A: I’d say all women have pretty much the same parts–except remember that “tree man,” who had that weird disease where he sprouted weird cartilaginous growths that looked like tree branches? I bet there’s a lady tree out there. She probably has parts that I don’t. Tree parts. But unless you’re having sex with her, don’t worry. You should be excited now! It’s like when you’ve had an iPad for so long that you can justify getting an iPad 2! Are you scared of its newness? No! You’re like, “Sweet, more battery life, now I can read The Daily for 10 hours!” Sex with strangers: It’s just like you remember it! Go revel in uncharted vagina!
Q: I hit on a lady friend and she told me that she doesn’t want to ruin the friendship, and now guess what, I’m pretty sure it’s been ruined anyway. Not to ask you boring age-old questions, but I’m interested on your take on the old “Can men and women really just be friends?”

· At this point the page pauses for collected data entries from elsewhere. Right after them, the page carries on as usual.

(** X18. A call of [push], [unshift], [pop] or [shift] through the proxy of
    a list, made in a transaction that is then rolled back, is undone by one
    call of the opposite method.  After the rollback a list that held [elems]
    holds: after [push(...args)], [elems] and [args] without the last
    element; after [unshift(...args)], [args] and [elems] without the first
    element; after [pop()], [elems] with its last element -- or [undefined],
    if the list was empty -- replaced by its proxy when it is an object;
    after [shift()], the same at the front.  So the list is as before when
    exactly one value was pushed or unshifted, and when a primitive value
    was popped or shifted.  No other object and no table is touched, and the
    frames are as before the transaction, but that the undoing call is
    recorded in the enclosing frame. *)
Theorem list_call_rolled_back b (m : Method) args elems cl h w d tr c :
  nth_error h b = Some (CArray elems) ->
  assoc_get Ref_eqb (Raw b) w = Some cl ->
  m = m_push \/ m = m_unshift \/ m = m_pop \/ m = m_shift ->
  exists db',
    (beginTransaction ;;; call (Prox (Raw b)) m args ;;; rollbackTransaction)
      (mkDb h w d tr c) = Ok tt db' /\
    nth_error (heap db') b
    = Some (CArray match m with
                   | m_push => removelast (elems ++ args)
                   | m_unshift => tl (args ++ elems)
                   | m_pop =>
                       removelast elems ++ [wrapped_value (last elems VUndef)]
                   | _ => wrapped_value (hd VUndef elems) :: tl elems
                   end) /\
    (forall a, a <> b -> nth_error (heap db') a = nth_error h a) /\
    length (heap db') = length h /\
    _data db' = d /\
    exists events, _transactions db' = append_changes events tr.
Proof.
  intros Hc Hcl Hm.
  destruct (call_list_method b m args elems cl h w d
              (tr ++ [mkTransaction []]) c Hc Hcl Hm)
    as (w1 & at_ & result & E & Hobj & G).
  rewrite (rollback_of_one_event _ _ _ _ _ _ _ _ _ _ _ _ E).
  set (elems1 := match m with
                 | m_push => elems ++ args
                 | m_unshift => args ++ elems
                 | m_pop => removelast elems
                 | _ => tl elems
                 end) in *.
  set (h1 := list_update b (fun _ => CArray elems1) h) in *.
  assert (Hc1 : nth_error h1 b = Some (CArray elems1)).
  { unfold h1. now rewrite (nth_error_list_update_eq _ _ _ Hc). }
  pose proof (G _ _ Hcl) as Hcl1.
  assert (Harr : is_array (Prox (Raw b)) (mkDb h1 w1 d tr c) = true).
  { unfold is_array, cell_of. cbn [heap base]. now rewrite Hc1. }
  assert (Hfinal : forall (elems2 : list DbValue) w2 tr2,
            nth_error (heap (mkDb (list_update b (fun _ => CArray elems2) h1)
                                  w2 d tr2 c)) b = Some (CArray elems2) /\
            (forall a, a <> b ->
               nth_error (heap (mkDb (list_update b (fun _ => CArray elems2) h1)
                                     w2 d tr2 c)) a = nth_error h a) /\
            length (heap (mkDb (list_update b (fun _ => CArray elems2) h1)
                               w2 d tr2 c)) = length h).
  { intros elems2 w2 tr2. cbn [heap]. split; [|split].
    - now rewrite (nth_error_list_update_eq _ _ _ Hc1).
    - intros a Ha. unfold h1.
      rewrite !nth_error_list_update_neq by congruence. reflexivity.
    - unfold h1. now rewrite !length_list_update. }
  assert (Hinverse : forall m' args',
            m' = m_push \/ m' = m_unshift \/ m' = m_pop \/ m' = m_shift ->
            exists w2 ev,
              (call (Prox (Raw b)) m' args' ;;; ret tt) (mkDb h1 w1 d tr c)
              = Ok tt (mkDb (list_update b (fun _ =>
                               CArray match m' with
                                      | m_push => elems1 ++ args'
                                      | m_unshift => args' ++ elems1
                                      | m_pop => removelast elems1
                                      | _ => tl elems1
                                      end) h1) w2 d (push_change ev tr) c)).
  { intros m' args' Hm'.
    destruct (call_list_method b m' args' elems1 cl h1 w1 d tr c Hc1 Hcl1 Hm')
      as (w2 & at2 & result2 & E2 & _).
    eexists. eexists. rewrite (bind_ok _ _ E2). reflexivity. }
  assert (Hone : forall ev, push_change ev tr = append_changes [ev] tr)
    by reflexivity.
  destruct Hm as [-> | [-> | [-> | ->]]]; cbn [undo]; rewrite Hobj.
  - (* push, undone by pop *)
    unfold bind at 1. rewrite Harr.
    rewrite (bind_ok _ _ (length_through_proxy b elems1 cl h1 w1 d tr c Hc1 Hcl1)).
    cbn [to_integer].
    destruct (0 <? Z.of_nat (length elems1))%Z eqn:Elen.
    + destruct (Hinverse m_pop [] ltac:(tauto)) as (w2 & ev & E2).
      rewrite E2. eexists. split; [reflexivity|].
      destruct (Hfinal (removelast elems1) w2 (push_change ev tr))
        as (H1 & H2 & H3).
      split; [exact H1|]. split; [exact H2|]. split; [exact H3|].
      split; [reflexivity|]. exists [ev]. reflexivity.
    + assert (elems1 = []) as Hnil.
      { destruct elems1; [reflexivity|]. apply Z.ltb_ge in Elen.
        simpl length in Elen. lia. }
      eexists. split; [reflexivity|]. cbn [heap _data _transactions].
      split; [rewrite Hc1; do 2 f_equal; change (elems1 = removelast elems1);
              now rewrite Hnil|]. split.
      { intros a Ha. unfold h1. now rewrite nth_error_list_update_neq by congruence. }
      split; [unfold h1; now rewrite length_list_update|].
      split; [reflexivity|]. exists []. reflexivity.
  - (* unshift, undone by shift *)
    unfold bind at 1. rewrite Harr.
    rewrite (bind_ok _ _ (length_through_proxy b elems1 cl h1 w1 d tr c Hc1 Hcl1)).
    cbn [to_integer].
    destruct (0 <? Z.of_nat (length elems1))%Z eqn:Elen.
    + destruct (Hinverse m_shift [] ltac:(tauto)) as (w2 & ev & E2).
      rewrite E2. eexists. split; [reflexivity|].
      destruct (Hfinal (tl elems1) w2 (push_change ev tr)) as (H1 & H2 & H3).
      split; [exact H1|]. split; [exact H2|]. split; [exact H3|].
      split; [reflexivity|]. exists [ev]. reflexivity.
    + assert (elems1 = []) as Hnil.
      { destruct elems1; [reflexivity|]. apply Z.ltb_ge in Elen.
        simpl length in Elen. lia. }
      eexists. split; [reflexivity|]. cbn [heap _data _transactions].
      split; [rewrite Hc1; do 2 f_equal; change (elems1 = tl elems1);
              now rewrite Hnil|]. split.
      { intros a Ha. unfold h1. now rewrite nth_error_list_update_neq by congruence. }
      split; [unfold h1; now rewrite length_list_update|].
      split; [reflexivity|]. exists []. reflexivity.
  - (* pop, undone by push *)
    unfold bind at 1. rewrite Harr.
    destruct (Hinverse m_push [wrapped_value (last elems VUndef)] ltac:(tauto))
      as (w2 & ev & E2).
    rewrite E2. eexists. split; [reflexivity|].
    destruct (Hfinal (elems1 ++ [wrapped_value (last elems VUndef)]) w2
                (push_change ev tr)) as (H1 & H2 & H3).
    split; [exact H1|]. split; [exact H2|]. split; [exact H3|].
    split; [reflexivity|]. exists [ev]. reflexivity.
  - (* shift, undone by unshift *)
    unfold bind at 1. rewrite Harr.
    destruct (Hinverse m_unshift [wrapped_value (hd VUndef elems)] ltac:(tauto))
      as (w2 & ev & E2).
    rewrite E2. eexists. split; [reflexivity|].
    destruct (Hfinal ([wrapped_value (hd VUndef elems)] ++ elems1) w2
                (push_change ev tr)) as (H1 & H2 & H3).
    split; [exact H1|]. split; [exact H2|]. split; [exact H3|].
    split; [reflexivity|]. exists [ev]. reflexivity.
Qed.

A: First of all, sorry that your lady friend does not want to have sex with you. (Real talk: We will ruin the HAYULL out of some friendship if we want to sit on you while naked.) Second of all, I don’t know! Honestly. Can they just be friends if they’re not attracted to each other? Absolutely. I have lots of guy friends I wouldn’t have sex with if you promised me a bucket of cruelty-free diamonds and immediate, palate-cleanse sex with Spider-Man. And I’m sure I have guy friends who would only sleep with me if I were really sad and asked nicely (my guy friends are all very polite and I’m really good at fake crying). But if one of them is attracted to the other, I think it’s doomed to fail. I have been on both sides of the unrequited equation and it usually ends up in either a disastrous hookup or David avoiding me because I got drunk at brunch and told him his girlfriend was so stupid she thought Borges was a kind of Jewish soup.